- **TASK OBJECTIVE**
Starting from the line that holds "(** Where a", print each remaining line of the entries exactly, ending with the last.

- **Stored items**
(** *** What making a webhook leaves alone *)

Definition rest (s : Run) := (p_vars (rn_db s), p_files (rn_db s), p_src (rn_db s), gview s).
Definition Aside {X} (m : M X) : Prop := forall s, rest (m s).2 = rest s.
Lemma as_ret {X} (a : X) : Aside (ret a). Proof. done. Qed.
Lemma as_bnd {X Y} (m : M X) (k : X -> M Y) : Aside m -> (forall a, Aside (k a)) -> Aside (bnd m k).
Proof. intros Hm Hk s. unfold bnd. specialize (Hm s). destruct (m s) as [[a|e] s']; [|done]. cbn in Hm. rewrite <- Hm. apply Hk. Qed.
Lemma as_fate : Aside fate. Proof. intros s. unfold fate. by destruct (rn_faults s). Qed.
Lemma as_read {X} (f : PDB -> X) : Aside (read f). Proof. apply as_bnd; [apply as_fate|]. by intros [|] s. Qed.
Lemma as_option {X} e (o : option X) : Aside (of_option e o). Proof. by destruct o. Qed.
Definition rest_db (db : PDB) := (p_vars db, p_files db, p_src db, p_gens db).
Lemma as_write f : (forall db db', f db = Ok db' -> rest_db db' = rest_db db) -> Aside (write f).
Proof.
  intros H. apply as_bnd; [apply as_fate|]. intros [|] s; [done|]. destruct (f (rn_db s)) as [db|e] eqn:E; [|done]. apply H in E. unfold rest_db in E. injection E as E1 E2 E3 E4.
  unfold rest, gview. cbn. by rewrite E1, E2, E3, E4.
Qed.
Lemma as_audit env a t o : Aside (audit A env a t o).
Proof. unfold audit. apply as_bnd; [done|]. intros n. apply as_bnd; [apply as_fate|]. by intros [|] s. Qed.
Lemma as_hook n env p : Aside (createManifestWebhook A n env p).
Proof.
  unfold createManifestWebhook. apply as_bnd; [done|]. intros t. apply as_bnd; [destruct (bool_decide _); [apply as_option|done]|]. intros pl. apply as_bnd; [apply as_option|]. intros sealed. cbv zeta.
  apply as_bnd; [|done]. apply as_write. intros db db'. unfold CreateWebhook. destruct (negb _); [done|]. intros H. inv_res. done.
Qed.
Lemma quiet_write f : quietly (write f).
Proof. intros s Hs. unfold write, bnd. rewrite fate_quiet by done. by destruct (f (rn_db s)). Qed.
Lemma quiet_audit env a t o : quietly (audit A env a t o).
Proof. unfold audit. apply quiet_bnd; [auto with quiet|]. intros n. apply quiet_bnd; [auto with quiet|]. by intros [|] s Hs. Qed.
Lemma quiet_hook n env p : quietly (createManifestWebhook A n env p).
Proof.
  unfold createManifestWebhook. apply quiet_bnd; [auto with quiet|]. intros t. apply quiet_bnd; [destruct (bool_decide _); auto with quiet|]. intros pl. apply quiet_bnd; [auto with quiet|]. intros sealed. cbv zeta.
  apply quiet_bnd; [apply quiet_write|]. auto with quiet.
Qed.
Lemma id_nonempty a p t : id_of (String a p) t <> "". Proof. done. Qed.
Lemma hook_id n env p s h s' : createManifestWebhook A n env p s = (Ok h, s') -> h <> "".
Proof.
  unfold createManifestWebhook. intros (t & u1 & _ & E)%bnd_ok. apply bnd_ok in E as (pl & u2 & _ & E). apply bnd_ok in E as (sealed & u3 & _ & E). cbv zeta in E. apply bnd_ok in E as (x & u4 & _ & E).
  injection E as <- _. apply id_nonempty.
Qed.
Lemma target_agree named cur auto base env cl s h s' : Quiet s -> targetWebhook A named cur auto base env cl s = (Ok h, s') ->
  exists hp, (forall u, targetWebhook P named cur auto base env cl u = (Ok hp, u)) /\ (hp = h \/ cur = "" /\ hp <> "" /\ h <> "") /\ Quiet s' /\ rest s' = rest s.
Proof.
  intros Hs. unfold targetWebhook. align. destruct (negb _); [intros [= <- <-]; exists named; auto|]. destruct (negb (bool_decide (cur = "")) || negb auto) eqn:E; [intros [= <- <-]; exists cur; auto|].
  apply orb_false_iff in E as [E _]. bd. intros (n & u1 & E1 & E2)%bnd_ok. apply bnd_ok in E2 as (id & u2 & E2 & E3). apply bnd_ok in E3 as (x & u3 & E3 & E4). injection E4 as <- <-.
  exists pendingWebhook. split; [done|]. assert (Quiet u1 /\ rest u1 = rest s) as [Q1 R1].
  { assert (quietly (freeWebhookName base cl)) as Hq by (unfold freeWebhookName; quiet). specialize (Hq s Hs). assert (Aside (freeWebhookName base cl)) as Ha.
    { unfold freeWebhookName. apply as_bnd; [apply as_read|]. intros [w|]; [|done]. apply as_bnd; [apply as_read|]. intros [w'|]; [|done]. by apply as_bnd. }
    specialize (Ha s). by rewrite E1 in Hq, Ha. }
  pose proof (quiet_hook n env "" u1 Q1) as Q2. pose proof (as_hook n env "" u1) as R2. rewrite E2 in Q2, R2. cbn in Q2, R2.
  unfold auditEnsure in E3. change (q_apply A) with true in E3. cbv iota in E3. match type of E3 with audit _ ?a ?b ?c ?d _ = _ => pose proof (quiet_audit a b c d u2 Q2) as Q3; pose proof (as_audit a b c d u2) as R3 end.
  rewrite E3 in Q3, R3. cbn in Q3, R3. split_and!; [|done|congruence]. right. split_and!; [done|done|by eapply hook_id].
Qed.
(* ===== verification/ProvisionCases.v ===== *)
(** * What a run of a provisioning document promises

    Who may run a document, what a run changes, what its report says and how far
    a plan foretells the apply, from the calculus of [ProvisionFacts],
    [ProvisionKeeps] and [ProvisionPlans]. *)
From S2P Require Import Prelude GoStd Paths Timestamps Manifest Keyrings Passwords Volumes Mirror Certs CertDeliveries VolSources Caps ProvStore Provision Reconcile ProvisionFacts ProvisionKeeps ProvisionPlans ProvisionHonest.
Local Open Scope string_scope.
Local Open Scope list_scope.
Local Open Scope daffa_scope.
Local Open Scope Z_scope.

(** ** Authorization *)

(** Where a capability is asked for: the cluster's id, "" for the fleet and for a
    cluster that is not there. *)
Definition asked_at (db : PDB) (n : Need) : string :=
  if bool_decide (nd_cluster n = "") then "" else match EnvironmentByName db (nd_cluster n) with Ok e => en_id e | Err _ => "" end.
Definition allowed (db : PDB) (u : Actor) (n : Need) : bool := ScopedHas (ac_caps u) (nd_cap n) (asked_at db n).
Definition refusal_of (n : Need) : Denial := if bool_decide (nd_cluster n = "") then DeniedFleet (nd_cap n) else DeniedOn (nd_cap n) (nd_cluster n).
(** What is remembered of the clusters is what the tables say. *)
Definition recalls (s : Run) : Prop := forall c id, rn_envs s !! c = Some id -> id = match EnvironmentByName (rn_db s) c with Ok e => en_id e | Err _ => "" end.

Section Runs.
Context `{O : Draws} (parse : string -> res ParseErr Manifest.Manifest) (sha256_hex : string -> string).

- **FINISHED TASK**
(** Where a capability is asked for: the cluster's id, "" for the fleet and for a
    cluster that is not there. *)
Definition asked_at (db : PDB) (n : Need) : string :=
  if bool_decide (nd_cluster n = "") then "" else match EnvironmentByName db (nd_cluster n) with Ok e => en_id e | Err _ => "" end.
Definition allowed (db : PDB) (u : Actor) (n : Need) : bool := ScopedHas (ac_caps u) (nd_cap n) (asked_at db n).
Definition refusal_of (n : Need) : Denial := if bool_decide (nd_cluster n = "") then DeniedFleet (nd_cap n) else DeniedOn (nd_cap n) (nd_cluster n).
(** What is remembered of the clusters is what the tables say. *)
Definition recalls (s : Run) : Prop := forall c id, rn_envs s !! c = Some id -> id = match EnvironmentByName (rn_db s) c with Ok e => en_id e | Err _ => "" end.

Section Runs.
Context `{O : Draws} (parse : string -> res ParseErr Manifest.Manifest) (sha256_hex : string -> string).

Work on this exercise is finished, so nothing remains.